NL
Installatie en testen:
1. Plaats de sensoren na installatie in de juiste richting. Leg de draden op volgorde.
2. Steek de rode kabel van de regeleenheid in het "+" lampje van de richtingaanwijzerlamp, en de zwarte
kabel bij "-". Sluit de rode camerakabel weer aan op de "+" van de mondingslamp. Het scherm moet worden
aangesloten op de ACC-aanvoer, de tafel moet worden aangesloten op de richtschroefdraad. (bestudeer het
aansluitschema).
3. Sluit het scherm aan op de besturingseenheid. Verbind de uitgang "Vout" op de besturingseenheid met de
ingang "Video 2" op het scherm.
4. Zet de schakelaar in de mars om te testen of het scherm werkt. In deze situatie zou je op het scherm in de
spiegel het beeld achter de auto moeten hebben, je krijgt dan een witte stip onderin het beeld. Dit geeft aan
dat het systeem wordt getest.
Test:
een. Als de afbeelding aan de achterkant niet op het scherm verschijnt, controleer dan of de polariteit van de
voeding de juiste is als de kabels correct zijn aangesloten en als de spanning hoger is dan 10,5 V. Controleer
of de schermconnector goed is aangesloten.
b. Als de afstand die op het scherm wordt weergegeven niet in overeenstemming is met de werkelijkheid of
wordt weergegeven op 0,0, of als u een constant geluid hoort, koppel dan het systeem los en probeer opnieuw
de versnellingspook in de mars te steken. Als problemen niet kunnen worden opgelost, is het apparaat
beschadigd en moet het worden vervangen.
c. Als het scherm bij het testen van de sensoren continu klinkt of 0.0 weergeeft, controleer dan of sommige
delen van de machine of andere objecten zich binnen het bereik van de sensoren bevinden, of de sensor
verkeerd in het gat is gemonteerd of dat de sensor onder de invloed sterke storingsbronnen (zoals uitlaatpijpen,
andere draden).
d. Als er een nummer op het scherm wordt weergegeven, maar er is geen obstakel voor de sensoren, zorg er
dan voor dat de sensoren verkeerd naar beneden gericht zijn, controleer de positie en richting van de sensoren.
De sensoren moeten horizontaal worden gemonteerd. Sensoren kunnen (indien verkeerd gemonteerd) het
kenteken, het reservewiel of de achterspoiler detecteren.

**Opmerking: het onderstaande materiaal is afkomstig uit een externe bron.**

(** * Yamaha / Flic integration: a shallow embedding of
      [yamaha-flic-integration.js] and the properties of its handlers.

    The script reacts to two kinds of events (action messages and twist
    updates of virtual devices) by sending HTTP GET requests to a receiver.
    Every handler is an [async] function; here it is a computation in a
    small monad that threads the script's mutable variables and the
    environment, can throw, and emits the externally visible effects
    (requests, console lines, virtual device updates) in program order.
    One event is handled at a time: a handler runs to completion. *)

From Stdlib Require Import ZArith QArith Qround Qabs List String Ascii Bool Lia.
From Stdlib Require Import DecimalString.
Import ListNotations.
Local Open Scope string_scope.
Local Open Scope Z_scope.

(** ** Strings *)

(** [String.prototype.toLowerCase], on the ASCII range. *)
Definition lower_ascii (c : ascii) : ascii :=
  let n := nat_of_ascii c in
  if (andb (Nat.leb 65 n) (Nat.leb n 90)) then ascii_of_nat (n + 32) else c.

Fixpoint toLowerCase (s : string) : string :=
  match s with
  | EmptyString => EmptyString
  | String c r => String (lower_ascii c) (toLowerCase r)
  end.

(** [s.split(' ')]: the pieces between single spaces; never empty. *)
Fixpoint split_space (s : string) : list string :=
  match s with
  | EmptyString => [EmptyString]
  | String c r =>
      if Ascii.eqb c " "%char then EmptyString :: split_space r
      else match split_space r with
           | p :: ps => String c p :: ps
           | [] => [String c EmptyString]
           end
  end.

(** [parts.join(sep)] *)
Definition join (sep : string) (parts : list string) : string :=
  String.concat sep parts.

(** [String(n)] for an integer [n]. *)
Definition string_of_Z (z : Z) : string :=
  NilZero.string_of_int (Z.to_int z).

Definition hex_digit (n : nat) : ascii :=
  ascii_of_nat (if Nat.ltb n 10 then 48 + n else 55 + n).

(** Characters that [encodeURIComponent] leaves alone:
    letters, digits and [- _ . ! ~ * ' ( )]. *)
Definition uri_unreserved (c : ascii) : bool :=
  let n := nat_of_ascii c in
  (Nat.leb 65 n && Nat.leb n 90) || (Nat.leb 97 n && Nat.leb n 122)
  || (Nat.leb 48 n && Nat.leb n 57)
  || existsb (Nat.eqb n) [45; 95; 46; 33; 126; 42; 39; 40; 41]%nat.

(** [encodeURIComponent] on a string held as its UTF-8 bytes: every byte
    that is not unreserved becomes [%XX]. *)
Fixpoint encodeURIComponent (s : string) : string :=
  match s with
  | EmptyString => EmptyString
  | String c r =>
      if uri_unreserved c then String c (encodeURIComponent r)
      else let n := nat_of_ascii c in
           String "%" (String (hex_digit (n / 16)) (String (hex_digit (n mod 16))
             (encodeURIComponent r)))
  end.

(** ** Numbers

    A JavaScript number is modelled as an exact rational or [NaN]; the
    rounding of IEEE doubles and the infinities are left out. *)
Inductive Number := NaN | Num (q : Q).

(** What [Math.round] returns: an integer, or [NaN]. *)
Inductive Rounded := RNaN | RInt (z : Z).

(** [ToNumber] of a property that may be [undefined]. *)
Definition toNumber (v : option Q) : Number :=
  match v with Some q => Num q | None => NaN end.

Definition ofRounded (r : Rounded) : Number :=
  match r with RNaN => NaN | RInt z => Num (inject_Z z) end.

Definition num_add (a b : Number) : Number :=
  match a, b with Num x, Num y => Num (x + y) | _, _ => NaN end.
Definition num_sub (a b : Number) : Number :=
  match a, b with Num x, Num y => Num (x - y) | _, _ => NaN end.
Definition num_mul (a b : Number) : Number :=
  match a, b with Num x, Num y => Num (x * y) | _, _ => NaN end.
Definition num_div100 (a : Number) : Number :=
  match a with Num x => Num (x / 100) | NaN => NaN end.

Definition Math_abs (a : Number) : Number :=
  match a with Num x => Num (Qabs x) | NaN => NaN end.
Definition Math_min (a b : Number) : Number :=
  match a, b with Num x, Num y => Num (if Qle_bool x y then x else y) | _, _ => NaN end.
Definition Math_max (a b : Number) : Number :=
  match a, b with Num x, Num y => Num (if Qle_bool x y then y else x) | _, _ => NaN end.
(** [Math.round]: the nearest integer, halves towards plus infinity. *)
Definition Math_round (a : Number) : Rounded :=
  match a with Num x => RInt (Qfloor (x + (1 # 2))) | NaN => RNaN end.
(** [Math.ceil(n / 1000)] for an integer [n]. *)
Definition ceil_div1000 (n : Z) : Z := - ((- n) / 1000).

(** [a > b] and [a < b]; any comparison with [NaN] is false. *)
Definition num_gt (a b : Number) : bool :=
  match a, b with Num x, Num y => negb (Qle_bool x y) | _, _ => false end.
Definition num_lt (a b : Number) : bool := num_gt b a.

Definition string_of_Rounded (r : Rounded) : string :=
  match r with RNaN => "NaN" | RInt z => string_of_Z z end.

(** ** Errors, responses and requests *)

Inductive JsError :=
| Error (message : string)
| SyntaxError
| TypeError.

(** The fields the handlers read from a parsed JSON body. [mute] is the
    truthiness of the property. *)
Record Json := {
  j_volume : option Q;
  j_mute : bool;
  j_power : option string;
  j_playback : option string
}.

(** A response body is represented by what [JSON.parse] makes of it: the
    empty string, a text that is not JSON, the text [null] (reading a
    property of the parsed value then throws), or an object. *)
Inductive Body :=
| Empty
| Malformed
| Null
| Object (o : Json).

(** The [result] object the HTTP client hands to the callback; every
    property may be missing. *)
Record RawResponse := {
  r_statusCode : option Z;
  r_status : option Z;
  r_content : option Body;
  r_body : option Body;
  r_data : option Body;
  r_headers : option (list (string * string));
  r_statusMessage : option string
}.

Record ResponseData := {
  status : Z;
  body : Body;
  headers : list (string * string);
  statusMessage : string
}.

Record Response := { success : bool; data : ResponseData }.

(** How a promise has settled. *)
Inductive Promise (A : Type) :=
| Fulfilled (a : A)
| Rejected (e : JsError).
Arguments Fulfilled {A} a.
Arguments Rejected {A} e.

(** The query parameters [sendYamahaRequest] looks at; [None] is
    [undefined]. *)
Record RequestData := {
  d_volume : option Rounded;
  d_power : option string;
  d_mute : option string;
  d_enable : option string;
  d_playback : option string
}.

(** [requestOptions] *)
Record RequestOptions := {
  url : string;
  method : string;
  req_headers : list (string * string)
}.

(** ** Configuration *)

(** The zone of a speaker is one of the two keys of the endpoints table. *)
Inductive Zone := main | zone2.

Record Speaker := { id : string; ip : string; name : string; zone : Zone }.

Record Endpoints := {
  volume : string;
  ep_status : string;
  power : string;
  mute : string
}.

Record Config := {
  speakers : list Speaker;
  endpoints : Zone -> Endpoints
}.

(** The table as shipped. The handlers below are stated over any table
    of speakers, since the addresses are meant to be edited. *)
Definition YAMAHA_CONFIG : Config := {|
  speakers := [
    {| id := "id1main"; ip := "RECEIVER1_IP_ADDRESS";
       name := "Name Receiver 1 Main Zone"; zone := main |};
    {| id := "id1zone2"; ip := "RECEIVER1_IP_ADDRESS";
       name := "Name Receiver 1 Zone 2"; zone := zone2 |} ];
  endpoints := fun z =>
    match z with
    | main => {| volume := "/YamahaExtendedControl/v1/main/setVolume";
                 ep_status := "/YamahaExtendedControl/v1/main/getStatus";
                 power := "/YamahaExtendedControl/v1/main/setPower";
                 mute := "/YamahaExtendedControl/v1/main/setMute" |}
    | zone2 => {| volume := "/YamahaExtendedControl/v1/zone2/setVolume";
                  ep_status := "/YamahaExtendedControl/v1/zone2/getStatus";
                  power := "/YamahaExtendedControl/v1/zone2/setPower";
                  mute := "/YamahaExtendedControl/v1/zone2/setMute" |}
    end
|}.

Definition PLAYBACK_COOLDOWN_MS : Z := 2500.

(** ** The environment and the monad *)

(** What the HTTP client does with one request: it never calls back, or
    it calls back [delay] milliseconds after the request was made, with
    an error (a truthy value, shown as text) or with a result. *)
Inductive NetOutcome :=
| Never
| Callback (delay : Z) (error : option string) (result : option RawResponse).

(** The script's mutable variables, the clock read by [Date.now()], and
    the outcomes of the requests still to be made, in order (when the
    list runs out, requests go unanswered). *)
Record State := {
  lastPlaybackCommandTime : Z;
  currentVolume : Rounded;
  clock : Z;
  network : list NetOutcome
}.

Inductive Arg := AStr (s : string) | AErr (e : JsError).

(** Visible effects. *)
Inductive Event :=
| Http (req : RequestOptions) (p : Promise Response)
| ConsoleLog (args : list Arg)
| ConsoleError (args : list Arg)
| VirtualDeviceUpdateState (type : string) (deviceId : string) (volume : Number).

Inductive Completion (A : Type) :=
| Normal (a : A)
| Throw (e : JsError).
Arguments Normal {A} a.
Arguments Throw {A} e.

Definition M (A : Type) : Type := State -> Completion A * State * list Event.

Definition ret {A} (a : A) : M A := fun s => (Normal a, s, []).

Definition throw {A} (e : JsError) : M A := fun s => (Throw e, s, []).

Definition bind {A B} (m : M A) (k : A -> M B) : M B := fun s =>
  match m s with
  | (Normal a, s1, ev1) =>
      match k a s1 with (r, s2, ev2) => (r, s2, (ev1 ++ ev2)%list) end
  | (Throw e, s1, ev1) => (Throw e, s1, ev1)
  end.

(** [try { m } catch (error) { h error }] *)
Definition try_catch {A} (m : M A) (h : JsError -> M A) : M A := fun s =>
  match m s with
  | (Normal a, s1, ev1) => (Normal a, s1, ev1)
  | (Throw e, s1, ev1) =>
      match h e s1 with (r, s2, ev2) => (r, s2, (ev1 ++ ev2)%list) end
  end.

Declare Scope js_scope.
Delimit Scope js_scope with js.
Notation "x <- m ;; k" := (bind m (fun x => k))
  (at level 100, m at next level, right associativity) : js_scope.
Notation "m ;; k" := (bind m (fun _ => k))
  (at level 100, right associativity) : js_scope.
Notation "'try' m 'catch' e => h" := (try_catch m (fun e => h))
  (at level 100, e name, m at level 200, h at level 200) : js_scope.
Local Open Scope js_scope.

(** [for (const x of l) { body x }] *)
Fixpoint for_of {A} (l : list A) (body : A -> M unit) : M unit :=
  match l with
  | [] => ret tt
  | x :: r => body x ;; for_of r body
  end.

Definition emit (e : Event) : M unit := fun s => (Normal tt, s, [e]).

e. Als problemen na tests niet kunnen worden opgelost, kunnen sensoren als defect worden beschouwd of
passen ze niet bij de besturingseenheid. Het hele systeem moet worden vervangen.
f. Als het beeld in gradiënt of omgevallen is, controleer dan de aansluiting van de camera.
g. Controleer bij abnormale weergave met strepen of schuine lijnen de compatibiliteit tussen het scherm en
de camera.
h. Het scherm kan worden verwisseld, maar de sensoren en de besturingseenheid zijn één voor één compatibel.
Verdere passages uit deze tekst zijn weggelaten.